Molly Hooper has survived the destruction. Molly comes pounding up the stairs to his flat while he's still flailing, still trying to process the impossible, still unable to do anything to calm his goddaughter. She tears into the room, tears streaming from her eyes, sucking in a panicky breath at the sight of what used to be John Watson lying on the carpet, but the naked relief in her eyes as she gasps out, "Sherlock! Rosie!" is almost too much to bear.
He sinks to his knees, into her embrace as she rushes across the room and flings her arms around the pair of them. Rosie stops howling (but not crying) as she puts her little face against her godmother's neck, taking comfort from the single grown-up not incapacitated by the impossibilities of this terrible, terrible day. Sherlock can't fully relinquish her, and Molly doesn't even try to pull the sobbing toddler from his arms, just holds them both close as if terrified to let either of them go.
Since they're equally terrified to let her go, it works out.
The huddle together like that for nearly an hour, Rosie eventually falling into a fitful sleep and the two adults praying (he never thought he'd pray again, hasn't done so since reaching the age of reason) that this isn't just the first wave of - of whatever it is that's happened.
(They don't find out what it is until days later, when the attack on Wakanda is made public, that it was quite literally genocide perpetrated by an alien madman across not only this world, but every inhabited world in the galaxy. By then they're too numb to care about the why and how, only about their own personal losses, the who on a local level difficult enough to conceive without trying to expand their sense of loss to include alien others on worlds they've never heard of.)
"Molly," Sherlock rasps when he regains his ability to speak, hours later. After they've settled Rosie in her travel cot, set up in the sitting room so they can watch her, both knowing how utterly helpless they'll be to stop it if it happens again, if she's taken from them the same way her father was, but needing to see her. To know if it does happen, immediately, but thank God it doesn't. Rosie is safe, they are safe, everyone who was going to be taken is already gone.
(Mrs. Hudson is gone, they know about her because they all three went down to check on her once they could pry themselves apart from each other, and the sight of that pile of dust in her kitchen, settled on the floor and the table and the chair and drifting in her cold cup of half-drunk tea…that sight was one that would haunt Sherlock and Molly forever, thank God Rosie was sleeping and too young to understand even if she'd been awake and…)
"Molly," he says again, fighting to unsee, to delete from his Mind Palace, what he's seen today.
He doesn't realize he's crying until her fingers are on his cheeks, her thumbs wiping away the fat wet drops falling from his eyes. She's long since cried out, her eyes red and swollen, her throat dry and scratchy, her grief and horror (she watched Mike Stamford and three interns disintegrate before her very eyes in the Path Lab, saw dozens more dissolve as she raced out of the hospital and down the street, desperate to see Sherlock and Rosie and John - oh GOD, John! - but she does what she always does.
She helps him.
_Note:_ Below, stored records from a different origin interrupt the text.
(** [updateInnerOccupancy].  The code passes [root] on without a null check;
    the call is modelled on a tree that has a root. *)
Definition updateInnerOccupancy (t : SemanticOcTree) : option SemanticOcTree :=
  match root t with
  | Some n =>
      n' ← updateInnerOccupancyRecurs t n 0;
      Some (mkTree (label2color t) (num_class t) (tree_depth t) (Some n'))
  | None => None
  end.

End Tree.

Arguments SemanticOcTree F : clear implicits.


(** * Vocabulary of the properties *)

Section FusionVocabulary.

Context {F : Type} `{FloatOps F}.

(** The value the update loop of [averageNodeSemantics] stores at one
    position. *)
Definition fused_entry (cnt : Z) (p o : F) : F :=
  fdiv (fadd (fmul p (of_int cnt)) o) (of_int (u32 (cnt + 1))).

(** The vector that [averageNodeSemantics] hands to the normalisation
    when the node already has semantics. *)
Definition fused_label (s : Semantics F) (obs : list F) : list F :=
  fuse_into (count s)
    (if (length (label s) <? length obs)%nat then resize (length obs) (label s) else label s)
    obs.

End FusionVocabulary.

Section NodePredicates.

Context {F : Type}.
Variable P : SemanticOcTreeNode F -> Prop.

(** [P] holds of the child in a slot, if there is one. *)
Definition slot_all (slot : option (SemanticOcTreeNode F)) : Prop :=
  match slot with
  | Some ch => P ch
  | None => True
  end.

(** [P] holds of every child. *)
Definition children_all (cs : option (Array8 (option (SemanticOcTreeNode F)))) : Prop :=
  match cs with
  | Some a =>
      slot_all (c0 a) /\ slot_all (c1 a) /\ slot_all (c2 a) /\ slot_all (c3 a)
      /\ slot_all (c4 a) /\ slot_all (c5 a) /\ slot_all (c6 a) /\ slot_all (c7 a)
  | None => True
  end.

End NodePredicates.

Section LabelOrder.

Import Binary32.

(** [i] is the position of the largest entry of [l], the first one among
    equal entries: no entry exceeds [l[i]] and every earlier entry is
    strictly smaller. *)
Definition first_max (l : list float32) (i : nat) : Prop :=
  exists m, l !! i = Some m
    /\ (forall j x, l !! j = Some x -> leb x m = true)
    /\ (forall j x, (j < i)%nat -> l !! j = Some x -> ltb x m = true).

(** The entries of a label distribution are non-negative numbers. *)
Definition nonneg (x : float32) : Prop := leb zero x = true.

End LabelOrder.

(** ** Sample nodes and trees *)

(** A node whose only child, in slot 0, is [ch]. *)
Definition only_child {F} (ch : SemanticOcTreeNode F)
    : option (Array8 (option (SemanticOcTreeNode F))) :=
  Some (mk8 (Some ch) None None None None None None None).

Section Samples.

Import Binary32.

(** A leaf that carries the label vector [l]. *)
Definition node_with_label (l : list float32) : SemanticOcTreeNode float32 :=
  mkNode 0 default_color (mkSemantics l 1) None.

(** An occupancy aggregation that keeps the node's own value. *)
Definition keep_occupancy (v : Z) (_ : list (option Z)) : Z := v.

Definition two_class_map : gmap Z (Z * Z * Z) :=
  <[0 := (200, 0, 0)]> (<[1 := (0, 200, 0)]> ∅).

Definition tree_with_map : SemanticOcTree float32 := mkTree two_class_map 2 16 None.
Definition tree_without_map : SemanticOcTree float32 := mkTree ∅ 2 16 None.

Definition coloured_leaf : SemanticOcTreeNode float32 :=
  mkNode 0 (mkColor 10 20 30) Semantics_default None.

Definition labelled_leaf : SemanticOcTreeNode float32 :=
  mkNode 0 (mkColor 10 20 30) (mkSemantics [ratio 1 4; ratio 3 4] 1) None.

(** An inner node with one child and left-over colour and semantics. *)
Definition stale_parent (ch : SemanticOcTreeNode float32) : SemanticOcTreeNode float32 :=
  mkNode 0 (mkColor 1 2 3) (mkSemantics [ratio 1 2; ratio 1 2] 3) (only_child ch).

End Samples.

(** ** Vocabulary of the further properties *)

Section ChildVocabulary.

Context {F : Type} `{FloatOps F}.

(** The colour a child slot contributes to the average: that of an existing
    child whose colour is set. *)
Definition slot_color (slot : option (SemanticOcTreeNode F)) : option Color :=
  match slot with
  | Some ch => if isColorSet ch then Some (color ch) else None
  | None => None
  end.

(** The colours that enter the average of a node, in slot order. *)
Definition set_child_colors (n : SemanticOcTreeNode F) : list Color :=
  omap slot_color (child_slots n).

(** The sum of one channel over a list of colours. *)
Definition sum_channel (f : Color -> Z) (cs : list Color) : Z :=
  foldr (fun c acc => f c + acc) 0 cs.

(** The label vector a child slot contributes: that of an existing child
    with semantics. *)
Definition slot_label (slot : option (SemanticOcTreeNode F)) : option (list F) :=
  match slot with
  | Some ch => if isSemanticsSet ch then Some (label (semantics ch)) else None
  | None => None
  end.

(** The label vectors that enter the average of a node, in slot order. *)
Definition set_child_labels (n : SemanticOcTreeNode F) : list (list F) :=
  omap slot_label (child_slots n).

(** The length of the longest vector of a list. *)
Definition max_length (ls : list (list F)) : nat :=
  foldr (fun l acc => Nat.max (length l) acc) 0%nat ls.

End ChildVocabulary.

Section TreeVocabulary.

Context {F : Type} `{FloatOps F}.

(** Two slots are both empty, or both hold a child and the children are
    related by [R]. *)
Definition slot_rel (R : SemanticOcTreeNode F -> SemanticOcTreeNode F -> Prop)
    (o o' : option (SemanticOcTreeNode F)) : Prop :=
  match o, o' with
  | Some ch, Some ch' => R ch ch'
  | None, None => True
  | _, _ => False
  end.

(** The number of levels below a node that has a child array. *)
Fixpoint height (n : SemanticOcTreeNode F) : nat :=
  let slot (o : option (SemanticOcTreeNode F)) : nat :=
    match o with
    | Some ch => height ch
    | None => 0%nat
    end in
  match children n with
  | None => 0%nat
  | Some a =>
      S (foldr Nat.max 0%nat
           [slot (c0 a); slot (c1 a); slot (c2 a); slot (c3 a);
            slot (c4 a); slot (c5 a); slot (c6 a); slot (c7 a)])
  end.

(** The occupancy value and the semantics of the leaves below a node, in
    slot order. *)
Fixpoint leaves (n : SemanticOcTreeNode F) : list (Z * Semantics F) :=
  let slot (o : option (SemanticOcTreeNode F)) : list (Z * Semantics F) :=
    match o with
    | Some ch => leaves ch
    | None => []
    end in
  match children n with
  | None => [(value n, semantics n)]
  | Some a =>
      if nodeHasChildren n
      then slot (c0 a) ++ slot (c1 a) ++ slot (c2 a) ++ slot (c3 a)
           ++ slot (c4 a) ++ slot (c5 a) ++ slot (c6 a) ++ slot (c7 a)
      else [(value n, semantics n)]
  end.

(** The shape of the tree below a node: the same nodes in the same slots,
    with the data erased. *)
Fixpoint skeleton (n : SemanticOcTreeNode F) : SemanticOcTreeNode F :=
  let slot (o : option (SemanticOcTreeNode F)) : option (SemanticOcTreeNode F) :=
    match o with
    | Some ch => Some (skeleton ch)
    | None => None
    end in
  mkNode 0 default_color Semantics_default
    (match children n with
     | None => None
     | Some a =>
         Some (mk8 (slot (c0 a)) (slot (c1 a)) (slot (c2 a)) (slot (c3 a))
                   (slot (c4 a)) (slot (c5 a)) (slot (c6 a)) (slot (c7 a)))
     end).

(** [P] holds of a node and of every node below it. *)
Fixpoint all_nodes (P : SemanticOcTreeNode F -> Prop) (n : SemanticOcTreeNode F) : Prop :=
  let slot (o : option (SemanticOcTreeNode F)) : Prop :=
    match o with
    | Some ch => all_nodes P ch
    | None => True
    end in
  P n
  /\ match children n with
     | None => True
     | Some a =>
         slot (c0 a) /\ slot (c1 a) /\ slot (c2 a) /\ slot (c3 a)
         /\ slot (c4 a) /\ slot (c5 a) /\ slot (c6 a) /\ slot (c7 a)
     end.

(** The colour and, on an inner node, the semantics of a node are the ones
    its children and the label-colour map give. *)
Definition summary_ok (label2color : gmap Z (Z * Z * Z)) (n : SemanticOcTreeNode F) : Prop :=
  getAverageChildColor_map label2color n = Some (color n)
  /\ (nodeHasChildren n = true -> semantics n = getAverageChildSemantics n).

(** [summary_ok] at a node visited at depth [d] and at every node the pass
    reaches below it: the recursion stops at [tree_depth]. *)
Fixpoint summaries_ok (label2color : gmap Z (Z * Z * Z)) (tree_depth : nat)
    (n : SemanticOcTreeNode F) (d : nat) {struct n} : Prop :=
  let slot (o : option (SemanticOcTreeNode F)) : Prop :=
    match o with
    | Some ch => summaries_ok label2color tree_depth ch (S d)
    | None => True
    end in
  summary_ok label2color n
  /\ ((d < tree_depth)%nat ->
      match children n with
      | None => True
      | Some a =>
          slot (c0 a) /\ slot (c1 a) /\ slot (c2 a) /\ slot (c3 a)
          /\ slot (c4 a) /\ slot (c5 a) /\ slot (c6 a) /\ slot (c7 a)
      end).

End TreeVocabulary.

Section PassVocabulary.

Context {F : Type} `{FloatOps F}.
Variable aggregateOccupancy : Z -> list (option Z) -> Z.

(** The node [update_inner] builds, up to its colour. *)
Definition inner_summary (node : SemanticOcTreeNode F) : SemanticOcTreeNode F :=
  updateSemanticsChildren (updateOccupancyChildren aggregateOccupancy node).

(** The children an inner node has when its summary is computed: the
    results of the recursive calls above [tree_depth], its own children
    otherwise. *)
Definition visited_children (t : SemanticOcTree F) (node : SemanticOcTreeNode F)
    (depth : nat) (cs' : option (Array8 (option (SemanticOcTreeNode F)))) : Prop :=
  if (depth <? tree_depth t)%nat
  then
    exists a a',
      children node = Some a /\ cs' = Some a'
      /\ Forall2 (slot_rel (fun ch ch' => updateInnerOccupancyRecurs aggregateOccupancy t ch (S depth) = Some ch'))
                 (to_list8 a) (to_list8 a')
  else cs' = children node.

End PassVocabulary.

Section MoreSamples.

Import Binary32.


(** A leaf whose most probable class, 2, has no entry in [two_class_map]. *)
Definition unmapped_leaf : SemanticOcTreeNode float32 :=
  mkNode 0 default_color (mkSemantics [zero; ratio 1 4; ratio 3 4] 1) None.

(** An inner node over a labelled leaf, an unlabelled coloured leaf and an
    inner node with one labelled leaf of its own. *)
Definition sample_tree : SemanticOcTreeNode float32 :=
  mkNode 5 (mkColor 9 9 9) Semantics_default
    (Some (mk8 (Some labelled_leaf) None (Some coloured_leaf) None
               None (Some (stale_parent labelled_leaf)) None None)).

End MoreSamples.

(** * Properties *)

(** ** The order of binary32 values *)

Module Binary32Order.

Import Binary32.

Ltac cases_compare :=
  repeat match goal with
  | H : context [Z.compare ?x ?y] |- _ => destruct (Z.compare_spec x y)
  | |- context [Z.compare ?x ?y] => destruct (Z.compare_spec x y)
  | H : context [Pos.compare_cont Eq ?x ?y] |- _ =>
      change (Pos.compare_cont Eq x y) with (Pos.compare x y) in H;
      destruct (Pos.compare_spec x y)
  | |- context [Pos.compare_cont Eq ?x ?y] =>
      change (Pos.compare_cont Eq x y) with (Pos.compare x y);
      destruct (Pos.compare_spec x y)
  end.

Ltac by_cases3 a b c :=
  unfold leb, ltb, SFleb, SFltb, SFcompare;
  destruct a as [[]|[]| |[] ? ?]; destruct b as [[]|[]| |[] ? ?];
  destruct c as [[]|[]| |[] ? ?];
  simpl; try done; cases_compare; simpl; try done; lia.

Lemma leb_trans a b c : leb a b = true -> leb b c = true -> leb a c = true.
Proof. by_cases3 a b c. Qed.

Lemma ltb_leb_trans a b c : ltb a b = true -> leb b c = true -> ltb a c = true.
Proof. by_cases3 a b c. Qed.

Lemma leb_ltb_trans a b c : leb a b = true -> ltb b c = true -> ltb a c = true.
Proof. by_cases3 a b c. Qed.

Lemma ltb_leb a b : ltb a b = true -> leb a b = true.
Proof.
  unfold ltb, leb, SFltb, SFleb. destruct (SFcompare a b) as [[]|]; done.
Qed.

Lemma ltb_not_leb a b : ltb a b = true -> leb b a = false.
Proof.
  unfold leb, ltb, SFleb, SFltb, SFcompare.
  destruct a as [[]|[]| |[] ? ?]; destruct b as [[]|[]| |[] ? ?];
    simpl; try done; cases_compare; simpl; try done; lia.
Qed.

Lemma leb_not_ltb a b : leb a b = true -> ltb b a = false.
Proof.
  intros Hle. destruct (ltb b a) eqn:Hlt; [|done].
  apply ltb_not_leb in Hlt. congruence.
Qed.

Lemma leb_not_nan_l a b : leb a b = true -> is_nan a = false.
Proof. destruct a; done. Qed.

Lemma leb_not_nan_r a b : leb a b = true -> is_nan b = false.
Proof. destruct a as [[]|[]| |[] ? ?], b; done. Qed.

Lemma leb_refl a : is_nan a = false -> leb a a = true.
Proof.
  unfold leb, SFleb, SFcompare.
  destruct a as [[]|[]| |[] m e]; simpl; try done;
    rewrite Z.compare_refl; change (Pos.compare_cont Eq m m) with (Pos.compare m m);
    rewrite Pos.compare_refl; done.
Qed.

(** Two values that are not NaN are comparable. *)
Lemma not_ltb_leb a b :
  is_nan a = false -> is_nan b = false -> ltb a b = false -> leb b a = true.
Proof.
  unfold leb, ltb, SFleb, SFltb, SFcompare.
  destruct a as [[]|[]| |[] ? ?]; destruct b as [[]|[]| |[] ? ?];
    simpl; try done; cases_compare; simpl; try done; lia.
Qed.

End Binary32Order.

(** ** The most probable label *)

Section Argmax.

Import Binary32 Binary32Order.

Lemma nonneg_not_nan x : nonneg x -> is_nan x = false.
Proof. apply leb_not_nan_r. Qed.

Lemma first_max_unique l i j : first_max l i -> first_max l j -> i = j.
Proof.
  intros (m & Hm & Hge & Hlt) (m' & Hm' & Hge' & Hlt').
  destruct (Nat.lt_trichotomy i j) as [Hij|[->|Hij]]; [|done|].
  - specialize (Hlt' _ _ Hij Hm). specialize (Hge _ _ Hm').
    apply ltb_not_leb in Hlt'. congruence.
  - specialize (Hlt _ _ Hij Hm'). specialize (Hge' _ _ Hm).
    apply ltb_not_leb in Hlt. congruence.
Qed.

Lemma first_max_singleton x : is_nan x = false -> first_max [x] 0.
Proof.
  intros Hx. exists x. split; [done|]. split.
  - intros [|j] y Hy; simpl in Hy; [|by rewrite lookup_nil in Hy].
    injection Hy as <-. by apply leb_refl.
  - intros j y Hj. lia.
Qed.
She holds him, she kisses him, she makes him feel fractionally less disoriented, fractionally more anchored. She's his constant and she hasn't been taken from him and she won't be taken from him (he eventually learns along with the rest of humanity).
"Sherlock," she murmurs, holding him close, her eyes on Rosie, sleeping so innocently, her thumb in her mouth, her cheeks red and blonde hair tangled.
They hold each other, and watch their goddaughter, and try their best to just keep breathing and living and surviving the end of the world as they've known it.